I attempted to get some free wifi from anywhere, with no luck. My phone battery was flat and my ipod touch wasn’t too well charged either. I then began to ask for help.
The first person I asked was a girl selling special offers outside a pharmacy, her English was poor, but I had the address of the hostel written down. She sent me back up the road I came from which inhad a feeling was very wrong. I considered getting a taxi but I dint know what the system for getting one was.
I took a second go at walking up the hill towards the university. I felt as though I’d collapse at the top, due to the heat and the fact I didn’t eat much on the plane. Across the road from where I was I spotted a little tourist information centre, which was open. I went in, looked red, sweaty and tired.

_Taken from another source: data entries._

(** C11. A request to send that was accepted claims its idempotency key for one
    message of the log and answers with it. Sent again, to any conversation and in
    any later state that still holds the claim (after a dispatch, retention,
    other requests or a restart), a request under that key is never a second
    message: nothing changes that others can see. When its body has the same
    digest it is answered with that message as it then is, with an internal error
    when the message was deleted meanwhile, or by the limiter; otherwise with an
    error. *)
Theorem send_retried cv s reply :
  let m := run (SendMessage cv) in
  value_of m s = Ok reply →
  ∃ key hash id message,
    idempotency_key headers = Ok key ∧ sha256_json (rq_send rq) = Ok hash
    ∧ claimed key hash id (app_inner (state_of m s))
    ∧ st_messages_by_id (app_inner (state_of m s)) !! id = Some message
    ∧ reply = accepted_message (company_path company_id) (app_inner (state_of m s)) message
    ∧ ∀ headers' rq' cv' s',
        claimed key hash id (app_inner s') → idempotency_key headers' = Ok key →
        let again := handle sv headers' rq' company_id (SendMessage cv') in
        visible (state_of again s') = visible s'
        ∧ (limited (value_of again s')
           ∨ value_of again s' =
             match sha256_json (rq_send rq') with
             | Ok hash' =>
               if decide (hash' = hash) then
                 match st_messages_by_id (app_inner s') !! id with
                 | Some now =>
                   Ok (accepted_message (company_path company_id) (app_inner s') now)
                 | None => Err (Internal ("cached idempotency message " +:+ id +:+ " missing"))
                 end
               else Err conflict
             | Err err => Err err
             end).
Proof.
  intros m Hr. destruct (send_run headers rq cv s) as (s1 & _ & [[[e Hl] _]|Hrun]);
    [subst m; congruence|].
  unfold m, value_of in Hr. unfold m, state_of. rewrite Hrun in Hr |- *.
  destruct (prepared_ok _ _ _ _ _ Hr) as (key & hash & id & msg & Hkey & Hh & Hc & Hm & Hreply).
  exists key, hash, id, msg. do 5 (split; [done|]). intros h' rq' cv' s' Hc' Hkey'.
  destruct (send_run h' rq' cv' s') as (s2 & Hv & [[Hl Hst]|Hagain]).
  - fold (state_of (handle sv h' rq' company_id (SendMessage cv')) s'). rewrite Hst.
    split; [done|]. by left.
  - pose proof (visible_inner _ _ Hv) as Hi. rewrite <- Hi in Hc'. unfold state_of, value_of.
    rewrite Hagain, (prepared_again h' rq' cv' key hash id s2 Hkey' Hc'). split; [done|].
    right. rewrite Hi. unfold claim_answer. cbn [fst].
    destruct (sha256_json (rq_send rq')) as [hash'|]; [|done].
    destruct (decide (hash = hash')), (decide (hash' = hash)); try done; try congruence.
    by destruct (st_messages_by_id (app_inner s') !! id).
Qed.
End refusals.
Inductive Operation :=
(* administration and channels *)
| OpUpsertProject (id name : string)
| OpUpsertCompany (project_id company_id name : string)
| OpStoreApiKey (project_id : string) (company_id : option string) (key_id key_hash : string)
    (scopes : list string) (name : string)
| OpCreateChannel (project_id company_id : string) (id label phone : option string)
| OpConnect (outcome : result bool string) (project_id company_id channel_id : string)
| OpDisconnect (project_id company_id channel_id : string)
| OpChannel (channel_id : string)
| OpSetChannelStatus (channel_id status : string) (connected_at : option time)
| OpSetQr (channel_id status : string) (text : option string) (expires_at : time)
| OpRotateQr (channel_id status : string)
| OpQr (project_id company_id channel_id : string)
| OpRateLimit (headers : string → option string) (unix_seconds : Z) (scope : RateLimitScope)
(* messages *)
| OpSend (project_id company_id conversation_id key : string) (request : SendMessageRequest)
    (actor : option string)
| OpDispatch (io : ByteIo) (answers : Answers) (outcome : SendMessageOutcome)
    (text : option string)
| OpInboundText (project_id company_id : string) (request : SimulateInboundTextRequest)
| OpInboundMedia (io : ByteIo) (project_id company_id : string)
    (request : SimulateInboundMediaRequest)
| OpWhatsappMessage (input : WhatsappMessageInput)
| OpReceipt (message_id receipt_type : string) (at_ : option time)
| OpReceiptByWaId (wa_message_id receipt_type : string) (at_ : option time)
| OpFlag (project_id company_id message_id flag : string) (value : bool)
| OpReact (answer : option (result string string)) (message_id : string) (emoji : option string)
| OpEnsureConversation (project_id company_id conversation_id channel_id mode : string)
| OpMarkRead (project_id company_id conversation_id : string)
| OpPatchConversation (project_id company_id conversation_id : string) (body : Value)
(* contacts and groups *)
| OpReserveContactRefresh (project_id company_id contact_id : string) (force : bool)
| OpContactLookupFailure (project_id company_id contact_id : string)
| OpContactProfile (project_id company_id channel_id conversation_id contact_id : string)
    (push_name : option string) (profile : ContactProfile) (succeeded : bool)
| OpReserveGroupRefresh (runtime : ChannelRuntime) (group_id : string) (force : bool)
| OpGroupSubject (project_id company_id channel_id group_id subject : string) (at_ : time)
| OpGroupProfile (to_time : Z → option time)
    (project_id company_id channel_id group_id : string) (profile : GroupProfile)
(* media, transcripts, retention, privacy *)
| OpSaveMedia (project_id company_id media_id entity_type entity_id : string)
| OpDeleteMedia (project_id company_id media_id : string)
| OpCleanupMedia (io : ByteIo)
| OpRetention (io : ByteIo)
| OpCreateTranscript (project_id company_id message_id : string)
| OpRequestTranscript (project_id company_id message_id : string)
| OpWorkEvent (io : ByteIo) (answers : Answers) (event : CommonEvent)
| OpAnonymize (project_id company_id contact_id : string) (delete_messages : bool)
| OpResetDev
(* consumers *)
| OpListDirty (project_id company_id consumer_id : string) (limit : nat)
| OpAckDirty (project_id company_id conversation_id : string) (request : DirtyAckRequest)
| OpUpsertCallback (nonce : option string) (project_id company_id : string)
    (callback_id : option string) (body : Value)
| OpDeleteCallback (project_id company_id callback_id : string)
| OpDeliverWebhooks (http : WebhookRequest → Response)
(* uploads, block by block, and the files they use *)
| OpUploadBlock (io : ByteIo) (sg : StagingIo) (req : UploadRequest) (ph : Phase)
| OpUploadCancel (req : UploadRequest) (ph : Phase)
| OpUploadDirect (io : ByteIo) (sg : StagingIo) (project_id company_id : string)
    (upload : OutboundMediaUpload)
| OpCleanupStaging (sg : StagingIo)
| OpCopyBytes (io : ByteIo) (source destination content_type : string)
| OpDeleteBytes (io : ByteIo) (object_key : string)
| OpReadyCheck (io : ByteIo) (write_check : bool)
(* what the WhatsApp client reports, and the tasks this spawns *)
| OpWhatsappEvent (o : Outside) (metadata_db : bool) (runtime : ChannelRuntime)
    (event : WhatsappEvent)
| OpRawEvent (o : Outside) (event : CommonEvent)
| OpTask (o : Outside) (task : Task)
(* HTTP requests and the turns of a WebSocket connection *)
| OpRequest (sv : Server) (headers : string → option string) (rq : Request)
    (company_id : string) (endpoint : CompanyEndpoint)
| OpCreateCompany (headers : string → option string) (req : CompanyRequest)
| OpWebsocket (principal : Principal) (turn : Turn) (session : Session)
(* the sessions found on disk when a process starts *)
| OpBootstrap (dirs : Directories) (outcome : string → result bool string)
(* what the WhatsApp client does by itself *)
| OpClient (change : WhatsappManager → WhatsappManager).
(* ===== verification/Deployment.v ===== *)
(** * What the tasks of a deployment keep

    The process runs requests and background tasks over its database and its
    broker.  Each of them keeps the invariant of the application, and leaves the
    row of the snapshot to the persistence task. *)
From S2P Require Import Prelude Text Json Errors Env Secrets Config Models Security Records.
From S2P Require Import EventBus Codec Tables Database DatabaseSpec Whatsapp Store Conversations Bytes.
From S2P Require Import MessageLog Transcripts Callbacks Sending WhatsappEvents Outbox Workers Wire.
From S2P Require Import Paging Queries Routes Router Openapi Websocket Operator Keeps System.

(** A request as it comes in. *)
Record Incoming : Type := mkIncoming {
  in_headers : string → option string;
  in_request : Request;
  in_method : Method;
  in_path : list string
}.
Definition serve_one `{Env} `{Crypto} `{Lowercase} `{Serde} `{Postgres}
    (ax : Axum) (pb : Probes) (sv : Server) (r : Incoming) : W Response :=
  serve ax pb sv (in_headers r) (in_request r) (in_method r) (in_path r).

Section deployment.
Context `{Env} {EL : EnvLaws} `{Crypto} `{RawCodec} `{Lowercase} `{Serde} `{Postgres} `{KafkaClient}.

(** As [keeps], over a deployment; and the snapshots of the database stay. *)
Definition tends {A} (m : W A) : Prop :=
  ∀ b rows, preserves (λ w, since b (w_app w) ∧ db_snapshots (w_db w) = rows) m.

Lemma tends_ret {A} (a : A) : tends (ret a).
Proof. intros b rows. apply preserves_ret. Qed.
Lemma tends_gets {A} (f : World → A) : tends (gets f).
Proof. intros b rows. apply preserves_gets. Qed.
Lemma tends_bind {A B} (m : W A) (k : A → W B) : tends m → (∀ a, tends (k a)) → tends (bind m k).
Proof. intros Hm Hk b rows. apply preserves_bind; [done|]. intros a. apply Hk. Qed.
Lemma tends_bindR {A B E} (m : W (result A E)) (k : A → W (result B E)) :
  tends m → (∀ a, tends (k a)) → tends (bindR m k).
Proof. intros Hm Hk b rows. apply preserves_bindR; [done|]. intros a. apply Hk. Qed.
Lemma tends_for_each {A} (f : A → W unit) l : (∀ a, tends (f a)) → tends (for_each f l).
Proof. intros Hf b rows. apply preserves_for_each. intros a. apply Hf. Qed.
(** A program all of whose blocks do. *)
Definition all_tend {A} (p : Async World A) : Prop := every (λ X, tends (A:=X)) p.
Lemma tends_run {A} (p : Async World A) : all_tend p → tends (run_async p).
Proof.
  unfold all_tend. induction p as [a|X block resume IH]; simpl; [intros _; apply tends_ret|].
  intros [Hb Hk]. apply tends_bind; auto.
Qed.
Lemma tends_block {A} (p : Async World A) m : all_tend p → block_of p m → tends m.
Proof.
  apply every_block. intros X block Hb. apply tends_bind; [done|]. intros a. apply tends_ret.
Qed.
Lemma all_tend_finish {A} (a : A) : all_tend (Finish a).
Proof. done. Qed.
Lemma all_tend_await {A X} (m : W X) (k : X → Async World A) :
  tends m → (∀ a, all_tend (k a)) → all_tend (Await m k).
Proof. by split. Qed.
Lemma all_tend_each {A} (f : A → Async World unit) l :
  (∀ a, all_tend (f a)) → all_tend (call_each f l).
Proof. apply every_call_each. Qed.
Lemma tends_app {A} (m : M A) : keeps m → tends (on_app m).
Proof. intros Hm b rows w [Hw Hd]. rewrite (proj1 (on_app_run m w)). split; [by apply Hm|done]. Qed.
Lemma tends_db {A} (m : D A) : frame db_snapshots m → tends (on_db m).
Proof. intros Hm b rows w [Hw Hd]. rewrite (proj1 (on_db_run m w)). split; [done|]. simpl. by rewrite Hm. Qed.

(** ** The statements *)
Lemma frame_rows {A} ctx (f : time → Db → option (A * Db)) :
  (∀ now d a d1, f now d = Some (a, d1) → db_snapshots d1 = db_snapshots d) →
  frame db_snapshots (statement ctx f).
Proof.
  intros Hf d. destruct (statement_cases ctx f d) as [(a & d1 & Ha & -> & _)|[-> _]]; [|done].
  by rewrite (Hf _ _ _ _ Ha).
Qed.
Lemma frame_update ctx id (f : time → OutboxRow → OutboxRow) :
  frame db_snapshots (statement ctx (λ now, update_outbox id (f now))).
Proof.
  apply frame_rows. intros now d a d1. unfold update_outbox.
  destruct (db_outbox d !! id); [case_decide; [done|]|]; by intros [= _ <-].
Qed.
Lemma frame_claim worker limit lock : frame db_snapshots (claim_event_outbox_batch worker limit lock).
Proof. apply frame_rows. by intros now d a d1 [= _ <-]. Qed.
Lemma frame_insert_deadletter envelope topic key :
  frame db_snapshots (insert_kafka_deadletter envelope topic key).
Proof.
  unfold insert_kafka_deadletter, pure_result.
  apply frame_bindR; [apply frame_ret|intros first]. apply frame_bindR; [apply frame_ret|intros last].
  apply frame_rows. intros now d a d1. destruct (_ !! _); [done|]. by intros [= _ <-].
Qed.
Lemma frame_event_inbox group event topic partition offset :
  frame db_snapshots (event_inbox_processed group event topic partition offset).
Proof. apply frame_rows. by intros now d a d1 [= _ <-]. Qed.
Lemma frame_mark_inbox group event topic partition offset :
  frame db_snapshots (mark_event_inbox_processed group event topic partition offset).
Proof. apply frame_rows. intros now d a d1. destruct (existsb _ _); [done|]. by intros [= _ <-]. Qed.
Lemma frame_reading {A} ctx (f : time → Db → option (A * Db)) :
  (∀ now d a d1, f now d = Some (a, d1) → d1 = d) → frame contents (statement ctx f).
Proof. intros Hf d. by apply statement_reads. Qed.

Lemma frame_check_contents : frame contents check_ready.
Proof.
  unfold check_ready. apply frame_bindR; [|intros ?; apply frame_bindR].
  - apply frame_reading. by intros ? ? ? ? [= _ <-].
  - apply frame_reading. by intros ? ? ? ? [= _ <-].
  - intros missing. case_decide; apply frame_ret.
Qed.

Lemma frame_check_ready : frame db_snapshots check_ready.
Proof. intros d. pose proof (frame_check_contents d) as Hc. unfold contents in Hc. by injection Hc. Qed.
Lemma frame_replay kafka u by_ : frame db_snapshots (replay_kafka_deadletter kafka u by_).
Proof.
  intros d. unfold replay_kafka_deadletter.
  match goal with |- context [transaction ?b ?c ?body] =>
    destruct (transaction_cases b c body d) as [(a & Hb & Hc & _)|[Hc _]] end;
    unfold contents in Hc; injection Hc as _ -> _ _ _; [|done].
  destruct (replay_body _ _ _ _ _) as [r d2] eqn:E. simpl in Hb |- *. subst r.
  apply replay_body_commit in E as (uuid & row & event & _ & _ & _ & _ & _ & _ & _ & Hi).
  by injection Hi as _ -> _.
Qed.

(** ** The broker and the counters *)
Lemma tends_metrics f : tends (with_metrics f).
Proof. apply tends_app, keeps_modify. intros s. split_and!; [done..|simpl; lia]. Qed.
Lemma tends_deadletter event n err : tends (make_deadletter event n err).
Proof. apply tends_bind; [apply tends_app, keeps_now|]. intros now. apply tends_ret. Qed.
Lemma tends_payload topic key payload : tends (publish_payload topic key payload).
Proof. intros b rows w Hw. unfold publish_payload, state_of. by destruct (kafka_send _). Qed.
Lemma tends_commit group source : tends (commit_message group source).
Proof. intros b rows w Hw. unfold commit_message, state_of. by destruct (kafka_commit _). Qed.
End deployment.

Create HintDb tends discriminated.
#[export] Hint Constants Opaque : tends.
#[export] Hint Resolve tends_ret tends_gets tends_metrics tends_deadletter tends_payload tends_commit
  frame_update frame_claim frame_insert_deadletter frame_event_inbox frame_mark_inbox
  frame_check_ready frame_replay : tends.

Ltac tends_step :=
  cbv beta zeta;
  lazymatch goal with
  | |- ∀ _, _ => intros ?
  | |- tends (match ?x with _ => _ end) => destruct x
  | |- tends (bind _ _) => apply tends_bind
  | |- tends (bindR _ _) => apply tends_bindR
  | |- tends (for_each _ _) => apply tends_for_each
  | |- tends (run_async _) => apply tends_run
  | |- all_tend (Finish _) => apply all_tend_finish
  | |- all_tend (Await _ _) => apply all_tend_await
  | |- all_tend (call_each _ _) => apply all_tend_each
  | |- all_tend (match ?x with _ => _ end) => destruct x
  | |- all_tend _ => solve [auto with tends]
  | |- tends (on_db (match ?x with _ => _ end)) => destruct x
  | |- tends (on_db _) =>
    apply tends_db; first [solve [auto with tends] | apply frame_rows; by intros ? ? ? ? [= _ <-]]
  | |- tends (on_app _) => apply tends_app; keeps_tac
  | |- tends _ => solve [auto with tends]
  end.
Ltac tends_tac := repeat tends_step.

(** ** The tasks *)
Section tasks.
Context `{Env} {EL : EnvLaws} `{Crypto} `{RawCodec} `{Lowercase} `{Serde} `{Postgres} `{KafkaClient}.

Lemma tends_public ax pb headers rq e : tends (public ax pb headers rq e).
Proof.
  destruct e; unfold public, ready, metrics, debug_kafka, debug_kafka_deadletters,
    replay_kafka_deadletter_handler, debug_dirty, debug_channels, operator_only, metadata_ready,
    storage_ready, event_bus_ready, event_bus_snapshot, runtime_metrics_snapshot,
    kafka_deadletters, kafka_outbox_backlog, list_kafka_deadletters, outbox_backlog_count,
    replay_deadletter, dev_media_preview, operator_config, get_config, get_inner, dirty_signal;
    tends_tac.
  apply keeps_create_company.
Qed.
Lemma tends_dispatch ax pb sv headers rq m path : tends (dispatch ax pb sv headers rq m path).
Proof.
  unfold dispatch, handle. destruct (route m path) as [[e|c e]| |]; try apply tends_ret.
  - apply tends_public.
  - apply tends_app, keeps_handle_at.
Qed.
Lemma tends_serve_one ax pb sv r : tends (serve_one ax pb sv r).
Proof.
  unfold serve_one, serve, request_id_middleware, new_request_id.
  apply tends_bind; [tends_tac|intros id]. apply tends_bind; [apply tends_dispatch|intros a]. tends_tac.
Qed.

Lemma tends_publish event : tends (publish event).
Proof. unfold publish, kafka_config. tends_tac. Qed.
Lemma tends_publish_deadletter envelope : tends (publish_deadletter envelope).
Proof. unfold publish_deadletter, kafka_config. tends_tac. Qed.
Hint Resolve tends_publish tends_publish_deadletter : tends.
Lemma tends_from_channel : tends spawn_kafka_publisher_step.
Proof.
  intros b rows w [Hw Hd]. unfold spawn_kafka_publisher_step, state_of.
  destruct (bus_tx _) as [[alive [|event rest]]|]; [by split..| |by split].
  match goal with |- context [publish_from_channel event ?w1] => set (w2 := w1) end.
  assert (Ht : tends (publish_from_channel event)) by (unfold publish_from_channel, kafka_config; tends_tac).
  apply (Ht b rows w2). split; [|done]. by apply (wf_frame b (w_app w)).
Qed.

Lemma tends_publish_failed record event err : all_tend (publish_failed record event err).
Proof.
  unfold publish_failed, kafka_config, mark_event_outbox_deadlettered, mark_event_outbox_failed. tends_tac.
Qed.
Hint Resolve tends_publish_failed : tends.
Lemma tends_publisher_blocks worker : all_tend (spawn_outbox_publisher_blocks worker).
Proof.
  unfold spawn_outbox_publisher_blocks, publish_outbox_blocks, kafka_config,
    mark_event_outbox_deadlettered, mark_event_outbox_failed, mark_event_outbox_published. tends_tac.
Qed.
Lemma tends_publisher worker : tends (spawn_outbox_publisher_step worker).
Proof. apply tends_run, tends_publisher_blocks. Qed.

(** What the outside answers the drainer and the workers. *)
Context (o : Outside) (io : ByteIo)
  (send_media : string → string → OutboundMediaMessage → option (result string string))
  (send_text : string → string → string → option (result string string))
  (respond : string → string → string → result GroqTranscription string).

Lemma tends_drainer worker :
  tends (spawn_postgres_event_drainer_step io send_media send_text respond worker).
Proof.
  unfold spawn_postgres_event_drainer_step, process_postgres_outbox_record, drain_failed,
    handle_internal_work_event, kafka_config, mark_event_outbox_deadlettered,
    mark_event_outbox_failed, mark_event_outbox_published. tends_tac.
Qed.

Lemma tends_handle_message message :
  tends (handle_message o io send_media send_text respond message).
Proof. unfold handle_message, work. tends_tac. Qed.
Hint Resolve tends_handle_message : tends.
Lemma tends_worker group message :
  tends (spawn_worker_step o io send_media send_text respond group message).
Proof. unfold spawn_worker_step, consume_one_message_with_inbox, consume_event. tends_tac. Qed.
End tasks.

Chucked my bag on the floor, at which point the kind lady at the desk looked at me which shock, but sympathy in her face.
The lady was so helpful. I told her the name of my hostel and within 2 seconds, she had it marked on a map for me. She asked if I could read Korean, and I laughed at her, so she drew me some instructions. I thanked her, and told her she needed to visit Ireland one day (in the midst of me trying to cool down from the heat, the lady talked about her desire to travel).
the map given to me at Hongik University tourist information
So I followed the map and instructions given up to a certain point, but turned down the wrong street. I was meant to go right past a CU Convenience store. There were two on the same road it turned out.
So I wandered a bit more and asked for directions again from a lady selling street food on the corner, who in turn went and asked the owners of a Mexican restaurant, and they sent me on my way.
Still clueless as to where I was or needed to be, I sat down on a step to relieve my back from tne strain that my rucksack was causing me. I studied the map and tried to figure of my general direction, when a couple of young Korean students asked I was lost. I could have hugged the. At this point, as they gave me really clear directions and I found my hostel … after one hour.
I was so thankful for a shower and a comfy bed after all of that.
So what did I learn from this experience.
1. That I have no sense of direction
2. I am extremely disorganised and should have printed directions
3. There are helpful, friendly people in Korea
4. In daylight the route from the train station to the hostel was so simple
Did I actually learn from this? NO! I went on to getting lost again in Seoul and when back in the UK.